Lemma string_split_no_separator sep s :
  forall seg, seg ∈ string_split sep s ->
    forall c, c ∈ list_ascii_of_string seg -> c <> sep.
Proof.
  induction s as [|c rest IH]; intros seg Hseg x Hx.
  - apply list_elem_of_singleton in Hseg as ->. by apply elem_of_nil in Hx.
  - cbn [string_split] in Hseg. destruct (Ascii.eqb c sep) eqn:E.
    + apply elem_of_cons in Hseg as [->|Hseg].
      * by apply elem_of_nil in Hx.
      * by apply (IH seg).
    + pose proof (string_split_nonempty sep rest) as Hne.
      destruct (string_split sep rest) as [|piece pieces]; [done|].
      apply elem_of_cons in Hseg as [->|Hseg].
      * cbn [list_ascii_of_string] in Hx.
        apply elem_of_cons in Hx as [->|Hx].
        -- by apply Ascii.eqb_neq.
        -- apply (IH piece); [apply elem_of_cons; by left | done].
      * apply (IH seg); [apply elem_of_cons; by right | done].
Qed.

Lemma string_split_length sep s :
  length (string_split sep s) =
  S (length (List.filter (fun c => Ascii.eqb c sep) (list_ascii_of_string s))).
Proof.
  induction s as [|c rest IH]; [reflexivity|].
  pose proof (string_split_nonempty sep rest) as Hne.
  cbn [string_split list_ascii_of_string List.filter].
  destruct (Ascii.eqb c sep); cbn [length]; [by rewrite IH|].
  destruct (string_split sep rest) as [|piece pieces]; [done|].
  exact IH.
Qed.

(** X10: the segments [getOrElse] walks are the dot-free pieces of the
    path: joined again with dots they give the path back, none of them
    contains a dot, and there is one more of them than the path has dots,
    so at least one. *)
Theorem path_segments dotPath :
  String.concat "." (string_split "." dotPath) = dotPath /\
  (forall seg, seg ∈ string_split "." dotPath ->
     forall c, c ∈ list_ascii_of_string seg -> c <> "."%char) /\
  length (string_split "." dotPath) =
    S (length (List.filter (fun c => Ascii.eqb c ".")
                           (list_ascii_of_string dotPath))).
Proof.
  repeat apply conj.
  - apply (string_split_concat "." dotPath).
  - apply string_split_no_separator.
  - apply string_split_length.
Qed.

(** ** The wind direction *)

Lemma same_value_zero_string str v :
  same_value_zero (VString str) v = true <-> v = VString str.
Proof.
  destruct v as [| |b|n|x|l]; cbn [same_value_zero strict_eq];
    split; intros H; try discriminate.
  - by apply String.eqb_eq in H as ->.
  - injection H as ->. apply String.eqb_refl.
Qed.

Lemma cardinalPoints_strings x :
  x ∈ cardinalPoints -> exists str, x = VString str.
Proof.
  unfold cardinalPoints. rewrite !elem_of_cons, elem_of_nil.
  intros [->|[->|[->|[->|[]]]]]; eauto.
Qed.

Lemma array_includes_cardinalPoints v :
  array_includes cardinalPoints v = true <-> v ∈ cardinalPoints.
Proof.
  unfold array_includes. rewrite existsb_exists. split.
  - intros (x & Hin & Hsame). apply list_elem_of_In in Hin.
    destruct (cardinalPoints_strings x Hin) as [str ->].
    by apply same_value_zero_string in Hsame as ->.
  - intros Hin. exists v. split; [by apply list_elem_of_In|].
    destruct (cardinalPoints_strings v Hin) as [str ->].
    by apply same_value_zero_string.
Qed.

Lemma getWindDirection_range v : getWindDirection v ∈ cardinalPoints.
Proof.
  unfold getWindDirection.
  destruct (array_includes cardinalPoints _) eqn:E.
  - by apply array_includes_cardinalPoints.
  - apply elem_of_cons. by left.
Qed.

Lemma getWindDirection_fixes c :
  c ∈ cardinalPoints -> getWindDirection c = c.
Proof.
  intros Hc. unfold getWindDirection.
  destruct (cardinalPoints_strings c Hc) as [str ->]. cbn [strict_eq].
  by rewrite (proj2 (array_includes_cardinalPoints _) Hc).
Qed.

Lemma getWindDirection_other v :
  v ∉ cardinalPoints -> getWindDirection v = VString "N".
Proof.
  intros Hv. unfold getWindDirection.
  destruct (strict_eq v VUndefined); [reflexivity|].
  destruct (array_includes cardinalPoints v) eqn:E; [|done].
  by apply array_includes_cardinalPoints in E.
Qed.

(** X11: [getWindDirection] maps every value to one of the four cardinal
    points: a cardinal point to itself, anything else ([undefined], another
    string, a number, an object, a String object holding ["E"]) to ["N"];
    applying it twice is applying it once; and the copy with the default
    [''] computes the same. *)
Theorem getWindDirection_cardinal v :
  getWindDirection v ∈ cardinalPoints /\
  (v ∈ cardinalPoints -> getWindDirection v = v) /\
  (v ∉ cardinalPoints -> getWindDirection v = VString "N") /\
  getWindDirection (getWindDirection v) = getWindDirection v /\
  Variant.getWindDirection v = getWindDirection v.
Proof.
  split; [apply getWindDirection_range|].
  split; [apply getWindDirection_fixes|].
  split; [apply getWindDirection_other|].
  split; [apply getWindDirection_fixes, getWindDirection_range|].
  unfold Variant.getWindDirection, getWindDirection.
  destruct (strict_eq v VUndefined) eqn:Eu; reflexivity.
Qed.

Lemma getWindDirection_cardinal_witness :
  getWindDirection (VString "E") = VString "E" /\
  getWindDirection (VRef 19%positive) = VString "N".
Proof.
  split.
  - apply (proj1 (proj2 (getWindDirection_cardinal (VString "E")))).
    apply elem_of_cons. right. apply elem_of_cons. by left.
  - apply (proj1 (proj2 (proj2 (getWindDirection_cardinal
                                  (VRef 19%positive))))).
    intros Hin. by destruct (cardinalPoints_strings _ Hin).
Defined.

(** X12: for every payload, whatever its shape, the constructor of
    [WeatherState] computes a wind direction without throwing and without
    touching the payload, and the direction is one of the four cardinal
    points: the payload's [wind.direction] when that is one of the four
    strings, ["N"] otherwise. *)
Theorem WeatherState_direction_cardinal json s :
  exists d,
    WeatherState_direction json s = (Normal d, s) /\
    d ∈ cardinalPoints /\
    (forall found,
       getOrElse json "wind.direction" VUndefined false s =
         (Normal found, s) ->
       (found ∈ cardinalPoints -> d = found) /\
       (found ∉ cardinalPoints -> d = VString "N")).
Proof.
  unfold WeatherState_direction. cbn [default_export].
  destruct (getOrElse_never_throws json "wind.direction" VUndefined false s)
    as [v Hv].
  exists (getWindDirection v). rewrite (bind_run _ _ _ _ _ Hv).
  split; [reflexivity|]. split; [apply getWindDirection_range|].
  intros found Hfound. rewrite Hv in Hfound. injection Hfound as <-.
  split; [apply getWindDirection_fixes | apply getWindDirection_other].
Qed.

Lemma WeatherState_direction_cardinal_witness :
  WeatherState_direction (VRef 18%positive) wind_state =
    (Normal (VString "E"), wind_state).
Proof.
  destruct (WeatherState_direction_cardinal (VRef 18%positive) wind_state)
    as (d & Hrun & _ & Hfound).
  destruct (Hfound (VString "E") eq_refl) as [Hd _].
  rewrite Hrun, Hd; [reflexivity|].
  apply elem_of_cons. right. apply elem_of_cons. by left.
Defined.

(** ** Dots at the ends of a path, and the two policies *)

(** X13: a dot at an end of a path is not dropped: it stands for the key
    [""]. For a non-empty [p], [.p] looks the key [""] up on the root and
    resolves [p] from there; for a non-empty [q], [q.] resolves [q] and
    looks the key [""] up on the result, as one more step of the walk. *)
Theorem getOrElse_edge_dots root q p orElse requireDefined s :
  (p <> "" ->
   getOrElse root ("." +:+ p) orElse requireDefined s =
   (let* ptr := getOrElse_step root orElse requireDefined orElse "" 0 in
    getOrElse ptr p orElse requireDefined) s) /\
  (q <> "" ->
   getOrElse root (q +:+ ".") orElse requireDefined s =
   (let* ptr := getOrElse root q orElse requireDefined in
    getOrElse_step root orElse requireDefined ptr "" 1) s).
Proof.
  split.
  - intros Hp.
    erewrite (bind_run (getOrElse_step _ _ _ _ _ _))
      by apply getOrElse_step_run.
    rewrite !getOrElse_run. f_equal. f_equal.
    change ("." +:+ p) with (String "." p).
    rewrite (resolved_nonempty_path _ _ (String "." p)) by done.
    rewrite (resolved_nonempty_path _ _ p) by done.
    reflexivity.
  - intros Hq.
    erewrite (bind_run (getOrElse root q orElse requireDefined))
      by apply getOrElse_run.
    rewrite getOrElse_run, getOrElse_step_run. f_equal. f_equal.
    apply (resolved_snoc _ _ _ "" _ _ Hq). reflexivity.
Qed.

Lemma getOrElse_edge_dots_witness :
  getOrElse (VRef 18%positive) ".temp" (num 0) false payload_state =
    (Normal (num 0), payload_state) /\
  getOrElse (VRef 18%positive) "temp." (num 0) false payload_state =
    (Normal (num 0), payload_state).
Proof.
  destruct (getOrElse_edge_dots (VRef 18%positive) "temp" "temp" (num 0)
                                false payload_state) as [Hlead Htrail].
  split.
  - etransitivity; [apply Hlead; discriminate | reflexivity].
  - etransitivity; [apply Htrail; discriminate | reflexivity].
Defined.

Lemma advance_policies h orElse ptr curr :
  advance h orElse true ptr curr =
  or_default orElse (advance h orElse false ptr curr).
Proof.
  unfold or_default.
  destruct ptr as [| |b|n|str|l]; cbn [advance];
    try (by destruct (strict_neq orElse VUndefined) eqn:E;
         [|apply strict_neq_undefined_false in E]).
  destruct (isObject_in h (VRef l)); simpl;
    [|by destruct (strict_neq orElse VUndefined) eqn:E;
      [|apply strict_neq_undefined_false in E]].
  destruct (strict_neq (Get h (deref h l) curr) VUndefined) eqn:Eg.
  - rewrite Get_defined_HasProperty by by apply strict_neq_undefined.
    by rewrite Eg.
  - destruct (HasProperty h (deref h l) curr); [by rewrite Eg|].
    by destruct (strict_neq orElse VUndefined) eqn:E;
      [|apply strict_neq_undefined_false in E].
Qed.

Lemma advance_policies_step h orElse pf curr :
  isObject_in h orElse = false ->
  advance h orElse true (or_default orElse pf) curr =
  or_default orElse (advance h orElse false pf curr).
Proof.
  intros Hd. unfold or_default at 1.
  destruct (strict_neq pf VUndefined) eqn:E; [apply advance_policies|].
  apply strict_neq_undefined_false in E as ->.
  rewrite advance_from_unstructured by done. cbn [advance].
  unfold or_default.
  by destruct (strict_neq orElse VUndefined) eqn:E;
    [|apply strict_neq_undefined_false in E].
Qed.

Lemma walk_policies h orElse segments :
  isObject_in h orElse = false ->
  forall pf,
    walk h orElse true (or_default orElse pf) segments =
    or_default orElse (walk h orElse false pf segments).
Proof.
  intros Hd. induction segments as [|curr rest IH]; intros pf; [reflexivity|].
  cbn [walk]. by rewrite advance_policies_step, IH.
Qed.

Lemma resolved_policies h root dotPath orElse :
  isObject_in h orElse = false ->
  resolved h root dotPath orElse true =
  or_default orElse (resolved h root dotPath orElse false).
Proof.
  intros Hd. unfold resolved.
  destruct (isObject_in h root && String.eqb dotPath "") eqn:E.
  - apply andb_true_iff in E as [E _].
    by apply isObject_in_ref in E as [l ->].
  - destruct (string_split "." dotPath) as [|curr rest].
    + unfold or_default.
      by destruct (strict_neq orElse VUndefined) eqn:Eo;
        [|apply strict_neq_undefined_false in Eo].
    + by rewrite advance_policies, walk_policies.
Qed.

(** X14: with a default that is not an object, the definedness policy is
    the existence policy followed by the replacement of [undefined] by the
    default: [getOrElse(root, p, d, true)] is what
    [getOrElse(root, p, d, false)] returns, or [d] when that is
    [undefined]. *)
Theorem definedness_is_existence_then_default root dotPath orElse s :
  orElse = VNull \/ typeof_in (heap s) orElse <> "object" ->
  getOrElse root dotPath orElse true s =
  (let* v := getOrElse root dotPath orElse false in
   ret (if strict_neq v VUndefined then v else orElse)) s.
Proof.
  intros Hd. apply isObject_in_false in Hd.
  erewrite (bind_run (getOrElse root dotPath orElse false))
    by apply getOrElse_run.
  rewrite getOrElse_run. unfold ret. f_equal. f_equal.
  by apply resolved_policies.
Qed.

++++++++

DESCRIPTION OF THE TASK
Within the material above, extract exactly the lines that start at the line containing "Theorem path_segments dotPath" and stop after the line containing "by apply same_value_zero_string in", and only those.

ANSWER SECTION
Theorem path_segments dotPath :
  String.concat "." (string_split "." dotPath) = dotPath /\
  (forall seg, seg ∈ string_split "." dotPath ->
     forall c, c ∈ list_ascii_of_string seg -> c <> "."%char) /\
  length (string_split "." dotPath) =
    S (length (List.filter (fun c => Ascii.eqb c ".")
                           (list_ascii_of_string dotPath))).
Proof.
  repeat apply conj.
  - apply (string_split_concat "." dotPath).
  - apply string_split_no_separator.
  - apply string_split_length.
Qed.

(** ** The wind direction *)

Lemma same_value_zero_string str v :
  same_value_zero (VString str) v = true <-> v = VString str.
Proof.
  destruct v as [| |b|n|x|l]; cbn [same_value_zero strict_eq];
    split; intros H; try discriminate.
  - by apply String.eqb_eq in H as ->.
  - injection H as ->. apply String.eqb_refl.
Qed.

Lemma cardinalPoints_strings x :
  x ∈ cardinalPoints -> exists str, x = VString str.
Proof.
  unfold cardinalPoints. rewrite !elem_of_cons, elem_of_nil.
  intros [->|[->|[->|[->|[]]]]]; eauto.
Qed.

Lemma array_includes_cardinalPoints v :
  array_includes cardinalPoints v = true <-> v ∈ cardinalPoints.
Proof.
  unfold array_includes. rewrite existsb_exists. split.
  - intros (x & Hin & Hsame). apply list_elem_of_In in Hin.
    destruct (cardinalPoints_strings x Hin) as [str ->].
    by apply same_value_zero_string in Hsame as ->.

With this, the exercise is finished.